Net als bij veel andere psychische stoornissen is de exacte oorzaak van het Asperger-syndroom nog niet volledig duidelijk. Er wordt gedacht dat genetica een rol kan spelen, terwijl sommigen geloven dat de omgeving een factor speelt. Geavanceerde beeldvormingstechnieken van de hersenen hebben echter geen fysieke tekenen van de aanwezigheid van deze ziekte aangetoond. Er zijn enkele aanwijzingen dat chemische onevenwichtigheden terwijl een kind zich in de baarmoeder bevindt, van invloed kunnen zijn op de ontwikkeling van het Asperger-syndroom, hoewel dit vanuit klinisch oogpunt nogmaals onmiskenbaar moet worden bewezen.
Er bestaat momenteel geen geneesmiddel waarvan is aangetoond dat het de symptomen van dit syndroom verlicht en de gegevens over de werkzaamheid van farmacologische behandelingsopties zijn beperkt. In plaats daarvan zal de zorg draaien om het verbeteren van verschillende facetten van het leven van de patiënt.
Sommige gebieden waarmee doorgaans rekening wordt gehouden, zijn:
Hoewel er geen bewezen medische behandelingen bestaan, worden mensen met de diagnose Asperger-syndroom soms op bepaalde medicijnen gezet vanwege de onderliggende aanwezigheid van andere psychische aandoeningen zoals angst, depressie of stemmingsstoornissen.
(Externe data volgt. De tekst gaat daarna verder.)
(** * Neuron populations of [bindsnet/network/nodes/modules.py]

    A shallow embedding of the classes [Nodes], [IFNodes] and [LIFNodes]:
    the constructors, [set_dt], [reset_], [forward] and the restoration hook
    [_load_from_state_dict], together with the fragment of the tensor library
    they call and the default restoration of [torch.nn.Module] they extend.

    Python methods mutate [self] and may raise, so a method is a computation
    in a state-and-exception monad whose state is the object; calls into the
    numeric kernels of [functional.py] are recorded in a call log. *)

From Stdlib Require Import ZArith QArith List Bool Lia.
From stdpp Require Import list strings.

Local Open Scope Z_scope.

(** ** Exceptions and fallible values *)

Inductive exn : Type :=
| TypeError
| AssertionError
| KeyError
| IndexError
| RuntimeError.

Definition result (A : Type) : Type := (exn + A)%type.

Global Instance result_ret : MRet result := fun A x => inr x.
Global Instance result_bind : MBind result := fun A B f m =>
  match m with
  | inl e => inl e
  | inr a => f a
  end.

Definition raise_ {A : Type} (e : exn) : result A := inl e.

(** [functools.reduce(f, l)] called without an initial value: a [TypeError]
    on the empty sequence, otherwise a left fold seeded by the first item. *)
Definition reduce {A : Type} (f : A -> A -> A) (l : list A) : result A :=
  match l with
  | [] => raise_ TypeError
  | x :: xs => mret (fold_left f xs x)
  end.

(** The mathematical product of the extents of a shape. *)
Definition product (l : list Z) : Z := fold_right Z.mul 1 l.

(** ** Scalars

    Floating-point values are kept abstract: a carrier with the constants 0
    and 1, a multiplication, and the conversion of a Python float literal
    (a rational).  Rounding between numeric types is not modelled. *)

Class Scalar : Type := {
  scalar : Type;
  fzero : scalar;
  fone : scalar;
  fmul : scalar -> scalar -> scalar;
  of_float : Q -> scalar
}.

(** ** Numeric types and devices *)

Inductive torch_dtype : Type :=
| torch_bool | torch_uint8 | torch_int8 | torch_int16 | torch_int32
| torch_int64 | torch_float16 | torch_float32 | torch_float64.

Global Instance dtype_eq_dec : EqDecision torch_dtype.
Proof. solve_decision. Defined.

Inductive torch_device : Type :=
| cpu
| cuda (index : nat).

Global Instance device_eq_dec : EqDecision torch_device.
Proof. solve_decision. Defined.

Definition is_floating_point (d : torch_dtype) : bool :=
  match d with
  | torch_float16 | torch_float32 | torch_float64 => true
  | _ => false
  end.

(** Width order inside one category; [torch_uint8] and [torch_int8] share
    a rank and promote to [torch_int16] when they meet. *)
Definition dtype_rank (d : torch_dtype) : nat :=
  match d with
  | torch_bool => 0
  | torch_uint8 | torch_int8 => 1
  | torch_int16 => 2
  | torch_int32 => 3
  | torch_int64 => 4
  | torch_float16 => 5
  | torch_float32 => 6
  | torch_float64 => 7
  end.

Definition promote_types (a b : torch_dtype) : torch_dtype :=
  if decide (a = b) then a
  else match a, b with
       | torch_uint8, torch_int8 | torch_int8, torch_uint8 => torch_int16
       | _, _ => if (dtype_rank a <? dtype_rank b)%nat then b else a
       end.

(** ** Memory

    Whether a tensor of given extents can be allocated is decided by the
    machine, not by the program: the element count may overflow, or the
    memory may not hold the values.  The answer is an oracle. *)

Class Memory : Type := {
  available : list Z -> bool
}.

(** An extent the library can read: a Python integer that fits a signed
    64-bit integer. *)
Definition is_int64 (d : Z) : bool := (- 2 ^ 63 <=? d) && (d <? 2 ^ 63).

(** ** Tensors *)

Module Tensor.
Record t `{Scalar} : Type := mk {
  shape : list Z;
  dtype : torch_dtype;
  device : torch_device;
  data : list scalar;          (* row-major *)
  requires_grad : bool
}.

Section Ops.
Context `{Scalar}.

Definition ndim (x : t) : nat := length (shape x).

Definition set_data (d : list scalar) (x : t) : t :=
  mk _ (shape x) (dtype x) (device x) d (requires_grad x).

Definition set_requires_grad (g : bool) (x : t) : t :=
  mk _ (shape x) (dtype x) (device x) (data x) g.

Definition set_dtype (d : torch_dtype) (x : t) : t :=
  mk _ (shape x) d (device x) (data x) (requires_grad x).

(** A tensor is well formed when its extents are non-negative and it
    holds one value per position. *)
Definition wf (x : t) : Prop :=
  Forall (fun d => 0 <= d) (shape x) /\
  length (data x) = Z.to_nat (product (shape x)).
End Ops.
End Tensor.

(** A value passed for a [Union[float, torch.Tensor]] argument. *)
Inductive py_arg `{Scalar} : Type :=
| PyFloat (x : Q)
| PyTensor (x : Tensor.t).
De levensverwachting van mensen bij wie het Asperger-syndroom is vastgesteld, is over het algemeen korter dan die van gezonde volwassenen. Dit heeft echter weinig te maken met de fysieke impact van de ziekte op de hersenen en het lichaam. Een kortere levensduur is doorgaans het gevolg van het psychosociale stigma dat vaak met een dergelijke ziekte gepaard gaat. Er is zelfs aangetoond dat degenen die lijden aan dit (en andere vormen van) autisme een gemiddelde levensduur hebben die 16 jaar korter is in vergelijking met de algemene bevolking (2). Er wordt aangenomen dat depressie, emotioneel isolement en beperkte sociale interacties enkele van de emotionele problemen zijn waarmee deze individuen te maken zullen krijgen.
Een andere factor die de levensverwachting kan verkorten heeft te maken met de comorbiditeit van andere psychische aandoeningen die gevoelens van ernstige isolatie kunnen versterken (zoals het syndroom van Gilles de la Tourette). Drugs- en alcoholverslaving, samen met zelfmoordgedachten, zullen onvermijdelijk ook een rol spelen. Er zijn ook enkele theorieën die stellen dat sociaal isolement een chemische impact op de hersenen kan hebben, waardoor dergelijke symptomen kunnen toenemen.
Deze observaties zijn de reden waarom het van cruciaal belang is dat het individu op jonge leeftijd verschillende sociale en ontwikkelingsvaardigheden leert. Dergelijke coping-mechanismen zullen hem of haar in staat stellen zich aan te passen aan de wereld om hem heen, en in sommige gevallen zijn de symptomen zelf op volwassen leeftijd minder uitgesproken geworden. Het is ook belangrijk om het gezin voor te lichten, omdat hun interactie met het kind een bepalende rol zal spelen in zijn of haar geestelijke gezondheid.